| I think this post from FastMail says it better than I do: https://fastmail.blog/2016/12/10/why-we-dont-offer-pgp/ Here are some arguments: 1. if it's encryption in the browser via a web interface, then it's not secure; the moment a web form asks for a password that can be used to decrypt your data, that's the moment your alarms should go off, because in spite of the claimed E2E encryption, their security might actually be worse than Google's 2. with email you're communicating with the world and the email world is not encrypted; what this effectively means is that ProtonMail keeps your email encrypted only while it is at rest; maybe it's better than what Google does, but they can still see whatever comes in or goes out in plain text and you're still relying on their promise to do no harm 3. ProtonMail needs to use a "bridge" in order to be compatible with email clients; this means that access to ProtonMail is non-standard (e.g. SMTP, IMAP) and therefore you still have the lock-in of Gmail, only it's now worse 4. It creates a false sense of security. If you want real information security, better tools are needed; various chat apps are much better, plus actual GPG ... because the PGP model requires a "chain of trust" that you have to maintain yourself for actual security |
Ehh…
The big difference from native apps is that native apps are often signed by the developer. While with web apps, there's normally only a more "temporary" form of signing, that is, the TLS session.

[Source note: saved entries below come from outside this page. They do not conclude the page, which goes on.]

(** A request gets through, at once or with a new session. *)
Lemma request_served auth c e inner ctx s id meth params :
  federation_at (lc_url c) (lc_http c) auth inner → reaches auth c e inner ctx s →
  meth ≠ "initialize" →
  ∃ s1 session, admitted s s1 ∧
    (send_request (H := oo) (H0 := ho) (rpc_request id meth params) (c, e)).1 =
    Ok (canon (answer_of {| rq_jsonrpc := "2.0"; rq_id := Some (vint id); rq_method := meth;
                            rq_params := canon params |} session ctx s1)).
Proof.
  intros Hfed [Hwel|[Hlost [ctx1 Hagain] Hback]] Hm.
  { destruct (exchange auth c e inner id meth params ctx Hfed Hwel) as (s1 & session & Hs1 & Hex).
    exists s1, session. split; [done|]. by apply send_request_ok. }
  destruct (sent_reply auth c e inner (rpc_request id meth params) Hfed) as (rin & Hd & Hsent).
  rewrite (app_refuses _ _ _ _ _ _ _ _ Hd Hlost Hm) in Hsent.
  unfold send_request. run_m. destruct (send_once _ (c, e)) as [r [c1 e1]].
  destruct Hsent as (Hn & -> & v & -> & _).
  change (rp_session unknown_session) with (@None string). change (rp_status unknown_session) with 404%Z.
  assert (captured None c = c) as -> by (unfold captured; by destruct (streamable c)).
  rewrite (lo_streamable _ _ _ _ Hlost). cbn [andb orb]. rewrite Z.eqb_refl. cbn [orb andb].
  unfold reinit_and_retry. run_m.
  pose proof (reinit auth c e1 inner ctx1 Hfed (lo_streamable _ _ _ _ Hlost)) as Hre.
  rewrite Hn in Hre. specialize (Hre Hagain).
  destruct (initialize (c, e1)) as [r2 [c2 e2]]. destruct Hre as ([v2 ->] & Hn2 & k & session & -> & Hg).
  set (c2 := with_next_id k (with_session session c)).
  destruct (exchange auth c2 e2 inner id meth params ctx) as (s1 & session1 & Hs1 & Hex); [done| |].
  { rewrite Hn2. by apply welcome_next_id, Hback. }
  exists s1, session1. rewrite Hn2 in Hs1. split; [done|].
  destruct (send_once _ (c2, e2)) as [r3 [c3 e3]]. cbn [fst] in Hex. by subst r3.
Qed.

Assuming the app developers are better at securing their offline signing keys than TLS server keys, native apps with signatures are indeed more trustworthy. (But are they actually better at this??)

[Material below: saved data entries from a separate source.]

(* ===== verification/Actions.v ===== *)
(** * Actions: what can happen to the running program

    The background tasks, and everything else that acts on the state: the requests of
    clients, the lines of the stdio transport, the turns of the health monitors, DNS polls,
    Kubernetes reconciliations, reloads, the readers of the notification streams, the
    pruning of sessions, and the passing of time.  [act] runs an action to its end; the
    same actions with the points where they yield are in Awaits.v. *)
From S2P Require Import Prelude Text Json Protocol F64 Env Config RateLimit Rbac Session.
From S2P Require Import Notifications LeafClient Scenario Registry Health Aggregator Router.
From S2P Require Import Server DnsDiscovery CrdDiscovery Status Api Reload App Main.
Open Scope string_scope.
Open Scope list_scope.

(** ** Background tasks *)
Section tasks.
Context `{!Os, !Http, !Serde, !MapOrder, !Kube}.

(** The stream of a leaf, from its request to its end *)
Definition run_listener (l : nat) : M World unit :=
  λ w, let '((_, b), (c, e)) :=
         run_notification_stream (w_broker w) (le_client (entry l w), w_env w) in
       (tt, set_broker b (set_env e (set_heap (alter (set_client c) l (w_heap w)) w))).

Definition run_task (t : Task) : M World unit :=
  match t with
  | TRefresh l => _ ← refresh_leaf l; mret tt
  | TInit l keep_info report =>
      ok ← init_leaf l keep_info;
      match report with
      | Some object => report_status l object ok
      | None => mret tt
      end
  | TListen l => run_listener l
  end.
End tasks.

(** A leaf that is there; the leaves of the table are there. *)
Definition has (l : nat) (w : World) : Prop := is_Some (w_heap w !! l).
#[export] Instance has_dec l w : Decision (has l w).
Proof. unfold has. apply _. Defined.
Definition tabled (w : World) : Prop := ∀ a l, w_leaves w !! a = Some l → has l w.

(** Time passes; a reader of a stream takes an event or goes. *)
Definition advance (d : Z) (w : World) : World :=
  set_env {| now := now (w_env w) + d; uuids := uuids (w_env w); sent := sent (w_env w) |} w.

(** How the program was configured *)
Record Settings := {
  g_auth : AuthState;
  g_dns : DnsDiscoveryConfig;
  g_path : string;
}.

Section system.
Context `{!Os, !Http, !Serde, !MapOrder, !Unicode, !Jwt, !HeaderValue, !Axum, !Kube, !Dig, !Yaml}.

(** What one step does to the state.  [AStart] is what is left of the start-up when monitors
    and discovery run already. *)
Inductive SystemAction : Type :=
| AStart
| ARequest (rq : HttpRequestIn)
| ALine (line : string)
| ATask (before : list Task) (t : Task) (after : list Task)
| AMonitor (l : nat)
| APoll
| AReconcile (obj : MCPServer)
| AReload
| AStreamNext (rx : nat)
| AStreamDrop (rx : nat) (sub_id : string)
| APrune
| APass (d : Z).

Definition act (g : Settings) (a : SystemAction) : M FederationState unit :=
  match a with
  | AStart => in_world spawn_leaf_notification_listeners
  | ARequest rq => _ ← app (g_auth g) rq; mret tt
  | ALine line => _ ← stdio_line line; mret tt
  | ATask before t after =>
      in_world (_ ← m_modify (set_tasks (before ++ after)); run_task t)
  | AMonitor l => in_world (_ ← monitor_turn l; mret tt)
  | APoll => in_world (_ ← poll_once (g_dns g); mret tt)
  | AReconcile obj => in_world (_ ← CrdDiscovery.reconcile obj; mret tt)
  | AReload => in_world (_ ← on_sighup (g_path g); mret tt)
  | AStreamNext rx => in_world (in_broker (λ b, (tt, (stream_next rx b).2)))
  | AStreamDrop rx sub_id => in_world (in_broker (λ b, (tt, stream_drop rx sub_id b)))
  | APrune => t ← m_gets clock; with_sessions_of (λ m, (tt, (prune_expired t m).2))
  | APass d => in_world (m_modify (advance d))
  end.

(** A task that is run was spawned, a monitor was started, time does not run back; the
    start-up does not happen again. *)
Definition enabled_in (monitors : list nat) (s : FederationState) (a : SystemAction) : Prop :=
  match a with
  | AStart => False
  | ATask before t after => w_tasks (st_world s) = before ++ t :: after
  | AMonitor l => l ∈ monitors
  | APass d => (0 ≤ d)%Z
  | _ => True
  end.

Definition is_task (a : SystemAction) : bool := match a with ATask _ _ _ => true | _ => false end.

(** The program if nothing ever waited *)
Inductive atomic_step (g : Settings) (monitors : list nat)
  : FederationState → FederationState → Prop :=
| atomic_act s a : enabled_in monitors s a → atomic_step g monitors s (act g a s).2.
End system.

However, you can achieve the same kind of signing on the web with a browser extension: https://github.com/tasn/webext-signed-pages (+ SRI and CSP for subresources)
Also, you might be more likely to get malware browser extensions than OS-level malware. Maybe??
On the upside, the web is more auditable by default (of course you can obfuscate JS and WASM just like you can obfuscate anything, but "view source" is still much easier on the web).
> ProtonMail keeps your email encrypted only while it is at rest
IIRC it's also end-to-end between ProtonMail addresses or something?